WORK TO BE COMPLETED: Copy exactly, and only, the lines from the line containing "Fixpoint pick_from (cands" through the last line of the records below, both included.

EXTRACTED ENTRIES:

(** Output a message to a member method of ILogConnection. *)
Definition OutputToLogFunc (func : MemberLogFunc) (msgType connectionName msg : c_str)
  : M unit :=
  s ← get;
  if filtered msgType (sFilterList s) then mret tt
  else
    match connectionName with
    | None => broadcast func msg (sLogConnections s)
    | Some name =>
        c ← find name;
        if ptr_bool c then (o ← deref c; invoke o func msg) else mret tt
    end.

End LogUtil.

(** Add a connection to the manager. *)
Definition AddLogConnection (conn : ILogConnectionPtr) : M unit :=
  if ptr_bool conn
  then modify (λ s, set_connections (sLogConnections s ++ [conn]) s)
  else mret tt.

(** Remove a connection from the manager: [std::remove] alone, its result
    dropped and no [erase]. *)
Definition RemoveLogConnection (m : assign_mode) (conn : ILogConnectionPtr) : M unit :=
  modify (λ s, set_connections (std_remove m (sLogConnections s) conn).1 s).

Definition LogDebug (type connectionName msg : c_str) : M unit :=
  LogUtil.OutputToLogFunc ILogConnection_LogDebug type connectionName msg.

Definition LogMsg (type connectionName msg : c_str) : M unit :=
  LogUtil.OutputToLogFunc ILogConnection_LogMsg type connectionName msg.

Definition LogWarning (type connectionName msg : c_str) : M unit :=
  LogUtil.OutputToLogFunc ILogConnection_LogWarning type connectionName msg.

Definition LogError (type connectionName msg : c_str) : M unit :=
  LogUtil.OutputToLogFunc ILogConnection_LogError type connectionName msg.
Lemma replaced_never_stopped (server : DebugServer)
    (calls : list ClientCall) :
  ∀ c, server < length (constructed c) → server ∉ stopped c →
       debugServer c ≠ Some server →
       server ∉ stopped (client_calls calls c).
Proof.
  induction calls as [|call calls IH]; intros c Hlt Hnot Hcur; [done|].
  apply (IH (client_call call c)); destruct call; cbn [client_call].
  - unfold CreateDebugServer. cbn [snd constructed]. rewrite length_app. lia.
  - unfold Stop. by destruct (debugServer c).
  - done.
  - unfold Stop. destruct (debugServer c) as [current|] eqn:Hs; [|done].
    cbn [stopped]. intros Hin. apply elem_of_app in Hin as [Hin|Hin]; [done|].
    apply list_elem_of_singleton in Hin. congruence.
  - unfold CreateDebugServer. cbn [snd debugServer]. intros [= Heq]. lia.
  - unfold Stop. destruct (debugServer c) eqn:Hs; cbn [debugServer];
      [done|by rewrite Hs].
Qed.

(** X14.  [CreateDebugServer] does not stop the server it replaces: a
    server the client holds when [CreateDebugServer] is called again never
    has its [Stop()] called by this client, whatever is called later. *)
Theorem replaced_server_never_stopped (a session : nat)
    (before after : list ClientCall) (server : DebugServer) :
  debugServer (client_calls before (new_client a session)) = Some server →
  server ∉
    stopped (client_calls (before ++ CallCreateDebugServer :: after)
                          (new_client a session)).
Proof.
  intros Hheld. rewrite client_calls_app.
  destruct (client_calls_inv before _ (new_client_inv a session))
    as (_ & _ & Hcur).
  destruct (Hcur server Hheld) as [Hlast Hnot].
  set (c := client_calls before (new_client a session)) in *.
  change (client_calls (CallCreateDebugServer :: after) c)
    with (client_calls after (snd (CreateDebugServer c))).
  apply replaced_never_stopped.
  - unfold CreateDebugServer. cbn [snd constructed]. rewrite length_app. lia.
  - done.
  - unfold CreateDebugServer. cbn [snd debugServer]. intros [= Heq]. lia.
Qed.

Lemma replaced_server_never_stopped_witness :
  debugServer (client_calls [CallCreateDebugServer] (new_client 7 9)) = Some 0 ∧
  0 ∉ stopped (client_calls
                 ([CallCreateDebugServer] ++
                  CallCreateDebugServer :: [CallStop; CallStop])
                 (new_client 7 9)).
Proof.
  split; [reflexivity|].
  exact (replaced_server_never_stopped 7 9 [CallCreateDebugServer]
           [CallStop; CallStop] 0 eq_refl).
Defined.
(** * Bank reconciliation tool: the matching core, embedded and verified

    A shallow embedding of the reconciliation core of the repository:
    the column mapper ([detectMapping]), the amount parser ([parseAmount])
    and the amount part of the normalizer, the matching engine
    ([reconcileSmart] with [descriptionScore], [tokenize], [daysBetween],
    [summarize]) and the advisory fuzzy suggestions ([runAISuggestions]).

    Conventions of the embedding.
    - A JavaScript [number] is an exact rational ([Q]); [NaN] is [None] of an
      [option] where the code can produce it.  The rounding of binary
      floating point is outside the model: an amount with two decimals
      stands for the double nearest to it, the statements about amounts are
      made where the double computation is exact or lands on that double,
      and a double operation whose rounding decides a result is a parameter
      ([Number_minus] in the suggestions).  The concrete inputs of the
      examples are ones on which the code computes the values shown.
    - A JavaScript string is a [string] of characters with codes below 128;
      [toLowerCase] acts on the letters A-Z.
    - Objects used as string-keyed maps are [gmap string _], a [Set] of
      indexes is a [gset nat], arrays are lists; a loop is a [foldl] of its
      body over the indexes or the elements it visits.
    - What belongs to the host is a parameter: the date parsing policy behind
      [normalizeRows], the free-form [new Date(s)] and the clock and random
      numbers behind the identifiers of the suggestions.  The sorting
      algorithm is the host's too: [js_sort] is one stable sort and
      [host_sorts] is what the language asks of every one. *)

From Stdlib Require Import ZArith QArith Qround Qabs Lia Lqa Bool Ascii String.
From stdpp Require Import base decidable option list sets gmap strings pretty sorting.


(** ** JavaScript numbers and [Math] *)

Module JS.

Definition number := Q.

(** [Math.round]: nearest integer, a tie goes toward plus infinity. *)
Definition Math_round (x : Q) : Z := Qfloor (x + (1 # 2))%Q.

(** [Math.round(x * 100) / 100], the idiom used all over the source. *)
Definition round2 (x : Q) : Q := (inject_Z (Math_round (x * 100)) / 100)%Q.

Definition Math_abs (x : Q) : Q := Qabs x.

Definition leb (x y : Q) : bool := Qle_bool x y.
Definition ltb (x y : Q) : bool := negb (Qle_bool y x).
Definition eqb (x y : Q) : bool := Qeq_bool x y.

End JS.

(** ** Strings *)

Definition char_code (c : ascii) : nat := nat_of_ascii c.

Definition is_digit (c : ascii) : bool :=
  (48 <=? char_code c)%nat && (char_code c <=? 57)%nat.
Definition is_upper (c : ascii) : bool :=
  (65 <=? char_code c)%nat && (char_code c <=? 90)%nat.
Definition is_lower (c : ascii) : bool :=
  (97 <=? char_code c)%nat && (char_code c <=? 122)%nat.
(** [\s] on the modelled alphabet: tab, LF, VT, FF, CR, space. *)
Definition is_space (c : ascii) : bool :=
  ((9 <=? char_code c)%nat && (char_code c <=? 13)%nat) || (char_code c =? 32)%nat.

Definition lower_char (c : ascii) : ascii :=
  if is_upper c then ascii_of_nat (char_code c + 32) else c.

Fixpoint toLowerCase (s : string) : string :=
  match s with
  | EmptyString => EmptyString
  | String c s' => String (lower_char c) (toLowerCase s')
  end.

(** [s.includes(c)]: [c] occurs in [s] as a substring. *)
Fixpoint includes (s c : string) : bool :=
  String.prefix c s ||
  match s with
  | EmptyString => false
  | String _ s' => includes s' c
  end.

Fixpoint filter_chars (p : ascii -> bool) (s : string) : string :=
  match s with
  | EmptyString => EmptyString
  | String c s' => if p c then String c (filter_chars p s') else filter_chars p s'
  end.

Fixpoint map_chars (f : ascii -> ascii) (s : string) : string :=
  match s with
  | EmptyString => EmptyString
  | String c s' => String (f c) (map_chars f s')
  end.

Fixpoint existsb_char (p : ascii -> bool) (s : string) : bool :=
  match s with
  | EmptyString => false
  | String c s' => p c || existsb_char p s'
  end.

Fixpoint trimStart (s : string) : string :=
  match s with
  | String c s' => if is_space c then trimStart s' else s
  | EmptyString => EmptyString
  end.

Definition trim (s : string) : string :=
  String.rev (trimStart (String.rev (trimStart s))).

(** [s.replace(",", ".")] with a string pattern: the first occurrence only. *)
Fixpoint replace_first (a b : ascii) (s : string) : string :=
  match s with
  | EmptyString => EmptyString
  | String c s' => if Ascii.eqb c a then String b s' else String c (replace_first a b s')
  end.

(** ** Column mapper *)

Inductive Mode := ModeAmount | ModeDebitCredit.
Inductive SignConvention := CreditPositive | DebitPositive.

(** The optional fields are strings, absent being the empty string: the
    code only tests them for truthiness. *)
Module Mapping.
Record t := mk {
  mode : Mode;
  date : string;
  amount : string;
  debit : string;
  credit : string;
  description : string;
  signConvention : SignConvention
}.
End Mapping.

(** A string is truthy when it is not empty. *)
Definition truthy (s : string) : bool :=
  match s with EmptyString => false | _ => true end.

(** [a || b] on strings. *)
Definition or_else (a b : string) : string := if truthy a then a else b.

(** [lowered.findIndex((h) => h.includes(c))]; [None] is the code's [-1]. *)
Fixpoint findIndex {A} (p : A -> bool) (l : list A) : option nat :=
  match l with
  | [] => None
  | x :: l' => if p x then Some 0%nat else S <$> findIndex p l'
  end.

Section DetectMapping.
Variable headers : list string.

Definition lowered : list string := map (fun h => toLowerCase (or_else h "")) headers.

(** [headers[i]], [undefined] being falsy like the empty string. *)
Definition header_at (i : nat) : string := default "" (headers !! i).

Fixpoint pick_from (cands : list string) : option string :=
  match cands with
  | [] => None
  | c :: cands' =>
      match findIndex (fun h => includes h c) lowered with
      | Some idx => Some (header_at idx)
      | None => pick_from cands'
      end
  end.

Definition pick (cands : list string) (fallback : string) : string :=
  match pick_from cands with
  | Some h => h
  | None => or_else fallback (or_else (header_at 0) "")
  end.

EXERCISE SOLUTION:
Fixpoint pick_from (cands : list string) : option string :=
  match cands with
  | [] => None
  | c :: cands' =>
      match findIndex (fun h => includes h c) lowered with
      | Some idx => Some (header_at idx)
      | None => pick_from cands'
      end
  end.

Definition pick (cands : list string) (fallback : string) : string :=
  match pick_from cands with
  | Some h => h
  | None => or_else fallback (or_else (header_at 0) "")
  end.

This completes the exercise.